--- WHAT THE EXERCISE ASKS ---
Whatever the records say, repeat them exactly as given.

(Stored data)
- Opening Delimiter -
(** X13 (organizeIntoFolders): the folder tree holds every descriptor whose
    URL has the namespace and resource shape exactly once, repeated
    descriptors as often as the input has them, and nothing else. *)
Theorem organizeIntoFolders_files_once (items : list item) (w : world) :
  exists folders w',
    organizeIntoFolders items w = Ok (folders, w')
    /\ Permutation (filed folders) (matched items).
Proof.
  destruct (organize_loop items [] [] w) as (m & w' & Hrun & Hinv).
  { split; constructor. }
  simpl in Hinv. pose proof (organize_inv_shape items m Hinv) as Hshape.
  exists (map snd m), w'. split.
  - unfold organizeIntoFolders, bindM. rewrite Hrun. reflexivity.
  - rewrite filed_of_shape, Hshape. apply organize_spec_filed.
Qed.

(** X14 (organizeIntoFolders): no folder of the tree is empty, and the
    resource folders of a namespace folder have distinct names. *)
Theorem organizeIntoFolders_no_empty_folder (items : list item) (w : world) :
  exists folders w',
    organizeIntoFolders items w = Ok (folders, w')
    /\ Forall (fun f =>
                 nf_items f <> []
                 /\ NoDup (map rf_name (nf_items f))
                 /\ Forall (fun rf => rf_items rf <> []) (nf_items f)) folders.
Proof.
  destruct (organize_loop items [] [] w) as (m & w' & Hrun & Hinv).
  { split; constructor. }
  simpl in Hinv.
  exists (map snd m), w'. split.
  - unfold organizeIntoFolders, bindM. rewrite Hrun. reflexivity.
  - destruct Hinv as (Hkeys & Hall).
    apply Forall_forall. intros f Hf.
    apply in_map_iff in Hf. destruct Hf as ([ns f'] & <- & Hin).
    rewrite Forall_forall in Hall.
    destruct (Hall _ Hin) as (_ & Hnames & Hitems). cbn [fst snd] in *.
    assert (Hns : In ns (namespaces_of items)).
    { rewrite <- Hkeys. apply in_map_iff. exists (ns, f'). split; [reflexivity | exact Hin]. }
    apply namespaces_of_In in Hns. destruct Hns as (it & r & Hit & Hroute).
    assert (Hr : In r (resources_of ns items))
      by (apply resources_of_In; exists it; split; assumption).
    split; [| split].
    + intros Hnil. rewrite <- Hnames, Hnil in Hr. exact Hr.
    + rewrite Hnames. apply first_seen_NoDup.
    + apply Forall_forall. intros rf Hrf.
      rewrite Forall_forall in Hitems. rewrite (Hitems rf Hrf).
      assert (Hrn : In (rf_name rf) (resources_of ns items)).
      { rewrite <- Hnames. apply in_map_iff. exists rf. split; [reflexivity | exact Hrf]. }
      apply resources_of_In in Hrn. destruct Hrn as (it' & Hit' & Hroute').
      intros Hnil.
      assert (Hmem : In it' (members_of ns (rf_name rf) items))
        by (apply members_of_In; split; assumption).
      rewrite Hnil in Hmem. exact Hmem.
Qed.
- Closing Delimiter -
--- EXERCISE SOLUTION ---
(** X13 (organizeIntoFolders): the folder tree holds every descriptor whose
    URL has the namespace and resource shape exactly once, repeated
    descriptors as often as the input has them, and nothing else. *)
Theorem organizeIntoFolders_files_once (items : list item) (w : world) :
  exists folders w',
    organizeIntoFolders items w = Ok (folders, w')
    /\ Permutation (filed folders) (matched items).
Proof.
  destruct (organize_loop items [] [] w) as (m & w' & Hrun & Hinv).
  { split; constructor. }
  simpl in Hinv. pose proof (organize_inv_shape items m Hinv) as Hshape.
  exists (map snd m), w'. split.
  - unfold organizeIntoFolders, bindM. rewrite Hrun. reflexivity.
  - rewrite filed_of_shape, Hshape. apply organize_spec_filed.
Qed.

(** X14 (organizeIntoFolders): no folder of the tree is empty, and the
    resource folders of a namespace folder have distinct names. *)
Theorem organizeIntoFolders_no_empty_folder (items : list item) (w : world) :
  exists folders w',
    organizeIntoFolders items w = Ok (folders, w')
    /\ Forall (fun f =>
                 nf_items f <> []
                 /\ NoDup (map rf_name (nf_items f))
                 /\ Forall (fun rf => rf_items rf <> []) (nf_items f)) folders.
Proof.
  destruct (organize_loop items [] [] w) as (m & w' & Hrun & Hinv).
  { split; constructor. }
  simpl in Hinv.
  exists (map snd m), w'. split.
  - unfold organizeIntoFolders, bindM. rewrite Hrun. reflexivity.
  - destruct Hinv as (Hkeys & Hall).
    apply Forall_forall. intros f Hf.
    apply in_map_iff in Hf. destruct Hf as ([ns f'] & <- & Hin).
    rewrite Forall_forall in Hall.
    destruct (Hall _ Hin) as (_ & Hnames & Hitems). cbn [fst snd] in *.
    assert (Hns : In ns (namespaces_of items)).
    { rewrite <- Hkeys. apply in_map_iff. exists (ns, f'). split; [reflexivity | exact Hin]. }
    apply namespaces_of_In in Hns. destruct Hns as (it & r & Hit & Hroute).
    assert (Hr : In r (resources_of ns items))
      by (apply resources_of_In; exists it; split; assumption).
    split; [| split].
    + intros Hnil. rewrite <- Hnames, Hnil in Hr. exact Hr.
    + rewrite Hnames. apply first_seen_NoDup.
    + apply Forall_forall. intros rf Hrf.
      rewrite Forall_forall in Hitems. rewrite (Hitems rf Hrf).
      assert (Hrn : In (rf_name rf) (resources_of ns items)).
      { rewrite <- Hnames. apply in_map_iff. exists rf. split; [reflexivity | exact Hrf]. }
      apply resources_of_In in Hrn. destruct Hrn as (it' & Hit' & Hroute').
      intros Hnil.
      assert (Hmem : In it' (members_of ns (rf_name rf) items))
        by (apply members_of_In; split; assumption).
      rewrite Hnil in Hmem. exact Hmem.
Qed.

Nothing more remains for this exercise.